SomeoneSerge / nixpkgs-cuda-ci

Building and caching nixpkgs with cudaSupport=true. We push to https://cuda-maintainers.cachix.org/
https://hercules-ci.com/github/SomeoneSerge/nixpkgs-cuda-ci
MIT License
22 stars 2 forks source link

Clarify intended usage #31

Open RuRo opened 2 months ago

RuRo commented 2 months ago

The README seems to suggest that adding cuda-maintainers.cachix.org as a substituter and setting allowUnfree = true and cudaSupport = true is sufficient to get the prebuilt packages. However, quite often I end up rebuild some of the CUDA-enabled packages after updating.

I have a few questions:

1) I currently have nixpkgs following github:nixos/nixpkgs/nixos-unstable in my flake and I run nix flake update nixpkgs every once in a while, but this seems like a bad strategy, because the CI might be lagging behind upstream and not every commit may be successfully built.

Is there some better way to only track the `nixos-unstable` commits that were succesfully built by `nixpkgs-cuda-ci`? The README links to the [hercules dashboard](https://hercules-ci.com/github/SomeoneSerge/nixpkgs-cuda-ci), but it's not clear how to get the desired information from that dashboard. It also looks like most jobs are failing for some reason.

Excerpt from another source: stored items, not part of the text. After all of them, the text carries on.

(** [maintains_tac] proves that a block keeps a property from the
    blocks it is made of: it walks the binds and the branches, and leaves
    the assignments to the state to [tac]. *)
Ltac head_of t :=
  lazymatch t with
  | ?f _ => head_of f
  | _ => t
  end.
Ltac maintains_step tac :=
  lazymatch goal with
  | |- maintains _ (bind get_state _) => apply maintains_get_state_bind; intros ? ?
  | |- maintains _ (bind (lift_result _ _) _) =>
      apply maintains_lift_result_bind; intros ? ?
  | |- maintains _ (bind (or_halt _ _) _) =>
      apply maintains_or_halt_bind; intros ? ?
  | |- maintains _ (bind _ _) => apply maintains_bind
  | |- maintains _ (ret _) => apply maintains_ret
  | |- maintains _ (halt _) => apply maintains_halt
  | |- maintains _ get_state => apply maintains_get_state
  | |- maintains _ (when false _) => apply maintains_when_false
  | |- maintains _ (when _ _) => apply maintains_when
  | |- maintains _ (lift_result _ _) => apply maintains_lift_result
  | |- maintains _ (modify _) => apply maintains_modify; tac
  | |- maintains _ (if ?x then _ else _) => destruct x eqn:?
  | |- maintains _ (match ?x with _ => _ end) => destruct x eqn:?
  | |- forall _, _ => intro
  | |- maintains _ ?m => let h := head_of m in unfold h
  end.
Ltac maintains_tac tac := repeat maintains_step tac; eauto with py.

Section table_lemmas.

(** A boolean property of every row of a table, read off a membership. *)
Lemma table_row {K V} (P : K * V -> bool) (d : list (K * V)) k v :
  forallb P d = true -> (k, v) ∈ d -> P (k, v) = true.
Proof.
  rewrite forallb_forall. intros Hall Hin. apply Hall. by apply list_elem_of_In.
Qed.

End table_lemmas.

Section list_lemmas.

(** [omap] keeps the order: the images of a part of a list are a part of
    the images of the list. *)
#[export] Instance omap_sublist {A B} (f : A -> option B) :
  Proper (sublist ==> sublist) (omap f).
Proof.
  induction 1 as [|x l k _ IH|x l k _ IH]; cbn [omap list_omap]; [done|..];
    destruct (f x); by repeat constructor.
Qed.

(** What holds of the elements of a list holds of those of a part of
    it. *)
Lemma sublist_Forall {A} (P : A -> Prop) (l k : list A) :
  l `sublist_of` k -> Forall P k -> Forall P l.
Proof.
  induction 1 as [|x l k _ IH|x l k _ IH]; inversion 1; subst;
    first [done | by constructor; auto | by auto].
Qed.

End list_lemmas.

Section truthy_lemmas.

Lemma truthy_snoc {A} (l : list A) (x : A) : truthy (l ++ [x]) = true.
Proof. by destruct l. Qed.

Lemma truthy_None {A} `{Truthy A} : truthy (@None A) = false.
Proof. done. Qed.

Lemma truthy_Some {A} `{Truthy A} (a : A) : truthy (Some a) = truthy a.
Proof. done. Qed.

End truthy_lemmas.

#[export] Hint Rewrite @truthy_None @truthy_Some : py.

2) The README mentions that

We build for different cuda architectures at a different frequencies, which means that to make use of the cache you might need to import nixpkgs as e.g. import { ...; config.cudaCapabilities = [ "8.6" ]; }. Cf. the flake for details

What are those "different frequencies" exactly?

3) nix/overlays.nix seems to also be optionally enabling MKL versions of LAPACK/BLAS.

Are these versions of packages also built in CI and if so, how often?

So, for example, if I set cudaCapabilities = [ "8.6" ] and enable the MKL the same way as your nix/overlay.nix, how can I determine the latest nixos-unstable commit that is already available in cuda-maintainers.cachix.org?

zopieux commented 1 week ago

I believe you've nailed those issues on the head, I also struggle answering those exact questions, making using the cache an exercise in frustration.

I have had some success asking around the NixOS CUDA Matrix room, however figuring out which package is successfully included in which nixpkgs-revision CI build seems basically impossible without some insider know-how. SomeoneSerge at a few occasions was kind enough to point me to the exact build that included what I needed, but I have yet to be able to reverse-engineer how this can be done as an end-user without bothering the maintainers.

SomeoneSerge commented 4 days ago

Hi! Sorry about the frustration. I've been spending less and less time on this repo. My idea for the next steps is roughly this:

  1. Confirm with the nix-community infra people that they're ready to publicly advertise their support of cuda
  2. Update the readme to point to https://hydra.nix-community.org/jobset/nixpkgs/cuda and https://nix-community.org/cache/
  3. Archive the present repo

P.S. @RuRo Sorry for the delayed response, I actually didn't get a notification for this issue o_0

RuRo commented 4 days ago

This sounds like a great development!

I still have one question, though: if/when this repo gets archived, what would be the appropriate place to discuss / report issues with the new nix-community CUDA cache/builders? For example, a lot of the questions in my original post would also apply to the nix-community cache:

Thanks.

SomeoneSerge commented 4 days ago

One venue would be #nix-community:nixos.org on matrix paralleled by https://github.com/nix-community/infra/issues on github. The nix-community hydra follows the nixos-unstable branch and builds its pkgs/top-level/release-cuda.nix file. That's where the list of packages and capabilities are controlled, and currently that only features the "all caps" variant for x86_64 and "all caps" sbsa (not jetson) for aarch64. This can be adjusted by opening a PR against Nixpkgs, but in coordination with the nix-community team because these changes might lead to dramatic impact in load on the community hydra's build servers, shared with projects other than the cuda cache

SomeoneSerge commented 4 days ago

Follow the links in https://github.com/NixOS/nixpkgs/pull/324379

SomeoneSerge commented 4 days ago

Also to answer the original questions, even though that's less relevant now:

nix/overlays.nix seems to also be optionally enabling MKL versions of LAPACK/BLAS.

Two ideas wrt the overlays were 1) to test non-default instances of packages (e.g. mpi or mkl support that was otherwise disabled), 2) to provide an executable instructions on how to get a cache-hit/a matching hash when enabling these optional features, since it's kind of like looking for a needle in a haystack...

Most parts of the overlays were over time merged into nixpkgs (some guarded behind config.cudaSupport) so the overlays became less relevant

What are those "different frequencies" exactly?

That used to be specified like so: https://github.com/SomeoneSerge/nixpkgs-cuda-ci/pull/14/files#diff-206b9ce276ab5971a2489d75eb1b12999d4bf3843b7988cbe8d687cfde61dea0L170

But then the onSchedule jobs were disabled because hercules kept on accumulating pending effects without ever running any, requiring that the queue be reset. Currently there's just a github action running updating the lock file from time to time and triggering the default job...